Rutgers co-authored research, which could help efforts to design beneficial bacteria that make medicines and fuels and clean up pollutants, was published in the journal Nature.
“CrAssphages are the most abundant viruses that infect bacteria in the human gut. As such, they likely control our gut community of microbes (the microbiome),” said co-author Konstantin Severinov, principal investigator at the Waksman Institute of Microbiology and professor of molecular biology and biochemistry at the Rutgers University-New Brunswick School of Arts and Sciences. “Understanding how these tiny viruses infect bacteria can allow scientists to control and manipulate the composition of the microbiome, increasing the percentage of beneficial bacteria in our gut or decreasing the number of harmful bacteria, thereby promoting health and fighting disease.”
Scientists have discovered that crAssphages use their own enzyme (an RNA polymerase) to make RNA copies of their genes. RNA possesses the genetic information to make proteins. All cells, from bacterial to human, use these enzymes to make RNA copies of their genes. And these enzymes are very similar throughout living matter, which implies that they are ancient and related by common ancestors, Severinov said.

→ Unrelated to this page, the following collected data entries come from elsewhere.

(** ** Index arithmetic *)

Lemma prod_nil : prod [] = 1.
Proof. reflexivity. Qed.

Lemma prod_cons n sh : prod (n :: sh) = n * prod sh.
Proof. reflexivity. Qed.

#[global] Arguments prod : simpl never.

Lemma prod_app sh1 sh2 : prod (sh1 ++ sh2) = prod sh1 * prod sh2.
Proof.
  induction sh1 as [|n sh1 IH]; simpl.
  - lia.
  - rewrite !prod_cons, IH. lia.
Qed.

Lemma in_bounds_length sh idx : in_bounds sh idx -> length idx = length sh.
Proof. apply Forall2_length. Qed.

Lemma in_bounds_cons sh idx i n :
  in_bounds (n :: sh) (i :: idx) <-> i < n /\ in_bounds sh idx.
Proof. unfold in_bounds. apply Forall2_cons. Qed.

Lemma in_bounds_pair T L t j : t < T -> j < L -> in_bounds [T; L] [t; j].
Proof. intros. repeat (apply Forall2_cons; split; [assumption|]). constructor. Qed.

Lemma ravel_lt sh idx : in_bounds sh idx -> ravel sh idx < prod sh.
Proof.
  induction 1 as [|i n idx sh Hi _ IH]; simpl.
  - rewrite prod_nil. lia.
  - rewrite prod_cons. nia.
Qed.

Lemma unravel_in_bounds sh p : p < prod sh -> in_bounds sh (unravel sh p).
Proof.
  revert p. induction sh as [|n sh IH]; intros p Hp; simpl.
  - constructor.
  - rewrite prod_cons in Hp.
    assert (0 < prod sh) by (destruct (prod sh); lia).
    apply in_bounds_cons. split.
    + apply Nat.Div0.div_lt_upper_bound. lia.
    + apply IH. apply Nat.mod_upper_bound. lia.
Qed.

Lemma unravel_ravel sh idx : in_bounds sh idx -> unravel sh (ravel sh idx) = idx.
Proof.
  induction 1 as [|i n idx sh Hi Hb IH]; simpl; [reflexivity|].
  pose proof (ravel_lt _ _ Hb) as Hlt.
  f_equal.
  - rewrite Nat.div_add_l by lia. rewrite Nat.div_small by lia. lia.
  - rewrite Nat.add_comm, Nat.Div0.mod_add, Nat.mod_small by lia. exact IH.
Qed.

Lemma ravel_unravel sh p : p < prod sh -> ravel sh (unravel sh p) = p.
Proof.
  revert p. induction sh as [|n sh IH]; intros p Hp; simpl.
  - rewrite prod_nil in Hp. lia.
  - rewrite prod_cons in Hp.
    assert (0 < prod sh) by (destruct (prod sh); lia).
    rewrite IH by (apply Nat.mod_upper_bound; lia).
    pose proof (Nat.div_mod_eq p (prod sh)). lia.
Qed.

Lemma unravel_length sh p : length (unravel sh p) = length sh.
Proof. revert p. induction sh; intros; simpl; auto. Qed.

(** ** Arrays *)

Section ArrayFacts.
Context {K : Type} `{Scalar K}.
Implicit Types (a b : array K) (sh idx : list nat) (l : list K).

Lemma tabulate_shape sh (f : list nat -> K) : shape (tabulate sh f) = sh.
Proof. reflexivity. Qed.

Lemma tabulate_length sh (f : list nat -> K) :
  length (data (tabulate sh f)) = prod sh.
Proof. unfold tabulate. simpl. rewrite length_map, length_seq. reflexivity. Qed.

Lemma tabulate_well_formed sh (f : list nat -> K) : well_formed (tabulate sh f).
Proof. unfold well_formed. rewrite tabulate_length. reflexivity. Qed.

Lemma tabulate_lookup sh (f : list nat -> K) p :
  p < prod sh -> data (tabulate sh f) !! p = Some (f (unravel sh p)).
Proof.
  intros Hp. unfold tabulate. simpl.
  rewrite list_lookup_fmap, lookup_seq_lt by done. reflexivity.
Qed.

Lemma get_tabulate sh (f : list nat -> K) idx :
  in_bounds sh idx -> get (tabulate sh f) idx = f idx.
Proof.
  intros Hb. unfold get. rewrite tabulate_shape.
  rewrite tabulate_lookup by (by apply ravel_lt).
  simpl. by rewrite unravel_ravel.
Qed.

Lemma tabulate_ext sh (f g : list nat -> K) :
  (forall idx, in_bounds sh idx -> f idx = g idx) -> tabulate sh f = tabulate sh g.
Proof.
  intros Hfg. unfold tabulate. f_equal.
  apply map_ext_in. intros p Hp. apply in_seq in Hp.
  apply Hfg, unravel_in_bounds. lia.
Qed.

Lemma get_flat a p :
  p < prod (shape a) -> get a (unravel (shape a) p) = default kzero (data a !! p).
Proof. intros Hp. unfold get. by rewrite ravel_unravel. Qed.

(** A well-formed array is the table of its elements. *)
Lemma tabulate_get a : well_formed a -> tabulate (shape a) (get a) = a.
Proof.
  destruct a as [sh l]. unfold well_formed. simpl. intros Hl.
  unfold tabulate. f_equal. apply list_eq. intros p.
  rewrite list_lookup_fmap.
  destruct (decide (p < prod sh)) as [Hp|Hp].
  - rewrite lookup_seq_lt by done. simpl.
    rewrite (get_flat (mkArr sh l)) by done. simpl.
    destruct (lookup_lt_is_Some_2 l p) as [x Hx]; [lia|]. by rewrite Hx.
  - rewrite lookup_seq_ge by lia. simpl.
    symmetry. apply lookup_ge_None. lia.
Qed.

Lemma reshape_Ok sh l a : reshape sh l = Ok a <-> length l = prod sh /\ a = mkArr sh l.
Proof.
  unfold reshape. case_decide; split; try intros [? ?]; try congruence; try done.
  intros [= <-]. done.
Qed.

Lemma reshape_exact sh l : length l = prod sh -> reshape sh l = Ok (mkArr sh l).
Proof. intros. by apply reshape_Ok. Qed.

Lemma reshape_mismatch sh l : length l <> prod sh -> reshape sh l = Raise ValueError.
Proof. intros. unfold reshape. by case_decide. Qed.
End ArrayFacts.

(** ** Broadcasting *)

Lemma broadcast_dim_comm a b : broadcast_dim a b = broadcast_dim b a.
Proof. unfold broadcast_dim. repeat case_decide; congruence. Qed.

Lemma broadcast_dim_diag a : broadcast_dim a a = Some a.
Proof. unfold broadcast_dim. by case_decide. Qed.

Lemma broadcast_rev_comm r1 r2 : broadcast_rev r1 r2 = broadcast_rev r2 r1.
Proof.
  revert r2. induction r1 as [|a r1 IH]; intros [|b r2]; simpl; try reflexivity.
  by rewrite broadcast_dim_comm, IH.
Qed.

Lemma broadcast_rev_diag r : broadcast_rev r r = Some r.
Proof.
  induction r as [|a r IH]; simpl; [reflexivity|].
  by rewrite broadcast_dim_diag, IH.
Qed.

Lemma broadcast_shapes_comm sh1 sh2 : broadcast_shapes sh1 sh2 = broadcast_shapes sh2 sh1.
Proof. unfold broadcast_shapes. by rewrite broadcast_rev_comm. Qed.

Lemma broadcast_shapes_diag sh : broadcast_shapes sh sh = Some sh.
Proof.
  unfold broadcast_shapes. rewrite broadcast_rev_diag. simpl.
  by rewrite reverse_involutive.
Qed.

Lemma broadcast_shapes_nil_l sh : broadcast_shapes [] sh = Some sh.
Proof. unfold broadcast_shapes. simpl. by rewrite reverse_involutive. Qed.

Lemma broadcast_shapes_nil_r sh : broadcast_shapes sh [] = Some sh.
Proof. by rewrite broadcast_shapes_comm, broadcast_shapes_nil_l. Qed.

Lemma project_nil idx : project [] idx = [].
Proof. reflexivity. Qed.

Lemma project_in_bounds sh idx : in_bounds sh idx -> project sh idx = idx.
Proof.
  intros Hb. unfold project.
  rewrite (in_bounds_length _ _ Hb), Nat.sub_diag, drop_0.
  induction Hb as [|i n idx sh Hi Hb IH]; simpl; [reflexivity|].
  rewrite IH. case_decide; [|reflexivity]. f_equal. lia.
Qed.

Section BroadcastFacts.
Context {K : Type} `{Scalar K}.
Implicit Types (a b : array K) (sh idx : list nat).

Lemma bget_same_shape a sh idx :
  shape a = sh -> in_bounds sh idx -> bget a idx = get a idx.
Proof. intros <- Hb. unfold bget. by rewrite project_in_bounds. Qed.

Lemma bget_tabulate sh (f : list nat -> K) idx :
  in_bounds sh idx -> bget (tabulate sh f) idx = f idx.
Proof.
  intros Hb. rewrite (bget_same_shape _ sh) by done. by apply get_tabulate.
Qed.

Lemma bget_scalar (x : K) idx : bget (scalar x) idx = x.
Proof. reflexivity. Qed.

Lemma bget_flat a sh p :
  shape a = sh -> p < prod sh ->
  bget a (unravel sh p) = default kzero (data a !! p).
Proof.
  intros Hs Hp. rewrite (bget_same_shape _ sh) by (done || by apply unravel_in_bounds).
  rewrite <- Hs. apply get_flat. by rewrite Hs.
Qed.

Lemma arr_map2_eq (f : K -> K -> K) a b sh :
  broadcast_shapes (shape a) (shape b) = Some sh ->
  arr_map2 f a b = Ok (tabulate sh (fun idx => f (bget a idx) (bget b idx))).
Proof. intros Hs. unfold arr_map2. by rewrite Hs. Qed.

Lemma arr_map2_Raise (f : K -> K -> K) a b :
  broadcast_shapes (shape a) (shape b) = None -> arr_map2 f a b = Raise ValueError.
Proof. intros Hs. unfold arr_map2. by rewrite Hs. Qed.

Lemma arr_map2_tabulate (f : K -> K -> K) sh (g1 g2 : list nat -> K) :
  arr_map2 f (tabulate sh g1) (tabulate sh g2)
  = Ok (tabulate sh (fun idx => f (g1 idx) (g2 idx))).
Proof.
  rewrite (arr_map2_eq _ _ _ sh) by apply broadcast_shapes_diag.
  f_equal. apply tabulate_ext. intros idx Hb. by rewrite !bget_tabulate.
Qed.

Lemma arr_map2_scalar_l (f : K -> K -> K) (x : K) b :
  arr_map2 f (scalar x) b
  = Ok (tabulate (shape b) (fun idx => f x (get b idx))).
Proof.
  rewrite (arr_map2_eq _ _ _ (shape b)) by apply broadcast_shapes_nil_l.
  f_equal. apply tabulate_ext. intros idx Hb.
  by rewrite bget_scalar, (bget_same_shape _ (shape b)).
Qed.

Lemma tabulate_map (h : K -> K) sh (g : list nat -> K) :
  map h (data (tabulate sh g)) = data (tabulate sh (fun idx => h (g idx))).
Proof. unfold tabulate. simpl. by rewrite map_map. Qed.

Lemma tabulate_const sh (c : K) :
  data (tabulate sh (fun _ => c)) = replicate (prod sh) c.
Proof.
  unfold tabulate. simpl. generalize 0. induction (prod sh) as [|n IH]; intros s.
  - reflexivity.
  - simpl. by rewrite IH.
Qed.

Lemma row_shape i a : shape (row i a) = tail (shape a).
Proof. reflexivity. Qed.

Lemma row_lookup i a g :
  g < prod (tail (shape a)) ->
  data (row i a) !! g = data a !! (i * prod (tail (shape a)) + g).
Proof.
  intros Hg. unfold row. simpl.
  rewrite lookup_take_lt by done. by rewrite lookup_drop.
Qed.

Lemma unpack3_Ok a sh :
  shape a = 3 :: sh -> unpack3 a = Ok (row 0 a, row 1 a, row 2 a).
Proof. intros Hs. unfold unpack3. by rewrite Hs. Qed.

Lemma unpack3_Raise a :
  (forall sh, shape a <> 3 :: sh) -> unpack3 a = Raise ValueError.
Proof.
  intros Hs. unfold unpack3.
  destruct (shape a) as [|[|[|[|[|n]]]] sh]; try reflexivity.
  by destruct (Hs sh).
Qed.

Lemma leading3_dec a : {sh | shape a = 3 :: sh} + {forall sh, shape a <> 3 :: sh}.
Proof.
  destruct (shape a) as [|[|[|[|[|n]]]] sh]; try (right; congruence).
  left. by exists sh.
Qed.
End BroadcastFacts.

(** ** The cross product *)

Section CrossProduct.
Context {K : Type} `{Scalar K}.
Implicit Types (a b : array K) (sh : list nat).

Lemma cross_product_Ok a b sa sb sh :
  shape a = 3 :: sa -> shape b = 3 :: sb -> broadcast_shapes sa sb = Some sh ->
  cross_product a b
  = Ok (mkArr (3 :: sh)
          (data (cross_term sh (row 1 a) (row 2 b) (row 2 a) (row 1 b))
           ++ data (cross_term sh (row 2 a) (row 0 b) (row 0 a) (row 2 b))
           ++ data (cross_term sh (row 0 a) (row 1 b) (row 1 a) (row 0 b)))).
Proof.
  intros Ha Hb Hbc. unfold cross_product.
  rewrite (unpack3_Ok a sa), (unpack3_Ok b sb) by done. cbn [mbind res_bind].
  assert (Hs : forall i j, broadcast_shapes (shape (row i a)) (shape (row j b)) = Some sh).
  { intros i j. by rewrite !row_shape, Ha, Hb. }
  unfold arr_mul, arr_sub.
  rewrite !(arr_map2_eq _ _ _ sh) by apply Hs. cbn [mbind res_bind].
  rewrite !arr_map2_tabulate. cbn [mbind res_bind].
  unfold stack3. rewrite !tabulate_shape.
  case_decide as Hd; [reflexivity|]. by destruct Hd.
Qed.

Lemma cross_product_Raise_l a b :
  (forall sh, shape a <> 3 :: sh) -> cross_product a b = Raise ValueError.
Proof. intros Ha. unfold cross_product. by rewrite (unpack3_Raise a Ha). Qed.

Lemma cross_product_Raise_r a b :
  (forall sh, shape b <> 3 :: sh) -> cross_product a b = Raise ValueError.
Proof.
  intros Hb. unfold cross_product.
  destruct (unpack3 a) as [[[kx ky] kz]|e] eqn:Ea.
  - cbn [mbind res_bind]. by rewrite (unpack3_Raise b Hb).
  - destruct (leading3_dec a) as [[sh Hs]|Hs].
    + by rewrite (unpack3_Ok a sh) in Ea.
    + rewrite (unpack3_Raise a Hs) in Ea. by inversion Ea.
Qed.

Lemma cross_product_Raise_bc a b sa sb :
  shape a = 3 :: sa -> shape b = 3 :: sb -> broadcast_shapes sa sb = None ->
  cross_product a b = Raise ValueError.
Proof.
  intros Ha Hb Hbc. unfold cross_product.
  rewrite (unpack3_Ok a sa), (unpack3_Ok b sb) by done. cbn [mbind res_bind].
  unfold arr_mul.
  rewrite (arr_map2_Raise kmul (row 1 a) (row 2 b)); [reflexivity|].
  by rewrite !row_shape, Ha, Hb.
Qed.

Section ExactArithmetic.
Hypothesis Kring : ring_theory kzero kone kadd kmul ksub kopp (@eq K).
Add Ring Kr : Kring.

Lemma cross_term_antisym sh (p q r s : array K) :
  data (cross_term sh p q r s)
  = map kopp (data (cross_term sh s r q p)).
Proof.
  unfold cross_term. rewrite tabulate_map. f_equal.
  apply tabulate_ext. intros idx _. ring.
Qed.

Lemma cross_term_self sh (p q : array K) :
  data (cross_term sh p q q p) = replicate (prod sh) kzero.
Proof.
  unfold cross_term. rewrite <- tabulate_const. f_equal.
  apply tabulate_ext. intros idx _. ring.
Qed.

Lemma cross_product_antisym a b :
  cross_product a b = arr_neg <$> cross_product b a.
Proof.
  destruct (leading3_dec a) as [[sa Ha]|Ha];
    [|by rewrite cross_product_Raise_l, cross_product_Raise_r].
  destruct (leading3_dec b) as [[sb Hb]|Hb];
    [|by rewrite cross_product_Raise_r, cross_product_Raise_l].
  destruct (broadcast_shapes sa sb) as [sh|] eqn:Hbc.
  - rewrite (cross_product_Ok a b sa sb sh) by done.
    rewrite (cross_product_Ok b a sb sa sh) by (by rewrite 1?broadcast_shapes_comm).
    cbn [fmap res_fmap]. unfold arr_neg, arr_map. cbn [shape data].
    rewrite !map_app. do 2 f_equal.
    rewrite <- !cross_term_antisym. reflexivity.
  - rewrite (cross_product_Raise_bc a b sa sb) by done.
    rewrite (cross_product_Raise_bc b a sb sa) by (by rewrite 1?broadcast_shapes_comm).
    reflexivity.
Qed.

Lemma cross_product_self a sh :
  shape a = 3 :: sh -> cross_product a a = Ok (zeros (3 :: sh)).
Proof.
  intros Ha.
  rewrite (cross_product_Ok a a sh sh sh) by (done || apply broadcast_shapes_diag).
  f_equal.
  transitivity (mkArr (3 :: sh) (data (zeros (3 :: sh)))); [|reflexivity].
  f_equal. unfold zeros.
  rewrite tabulate_const, !cross_term_self, prod_cons.
  replace (3 * prod sh) with (prod sh + (prod sh + prod sh)) by lia.
  by rewrite !replicate_add.
Qed.
End ExactArithmetic.
End CrossProduct.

When the team revealed the atomic structure of a crAssphage enzyme, they were surprised to learn that it is distinct from other RNA polymerases but closely resembles an enzyme in humans and other higher organisms involved in RNA interference. Such interference silences the function of some genes and can lead to certain diseases.
“This is a surprising result. It suggests that RNA-interfering enzymes, a process thought to occur only in the cells of higher organisms, were ‘borrowed’ from an ancestral bacterial virus early in evolution.” , Severinov said. “The result provides a glimpse of how the cells of higher organisms evolved by mixing and matching simpler cell components and even their viruses.”
“In addition to profound evolutionary insights, phage (viral) enzymes such as crAssphage RNA polymerase can be used in synthetic biology to generate genetic circuits that do not exist in nature,” he said.
According to the National Human Genome Research Institute, synthetic biology involves redesigning organisms so that they can, for example, make a medicine, nutrient or fuel, sense something in the environment, or clean up pollutants.
“We’re now trying to match the thousands of different crAssphage viruses in our gut with the bacterial hosts they infect,” Severinov said. “By using only the” right “bacterial virus, we will be able to get rid of the bacteria it infects, which will allow us to alter the composition of the gut microbiome in a targeted way.”
Leonid Minakhin of the Waksman Institute of Microbiology contributed to the study along with scientists from many other institutions.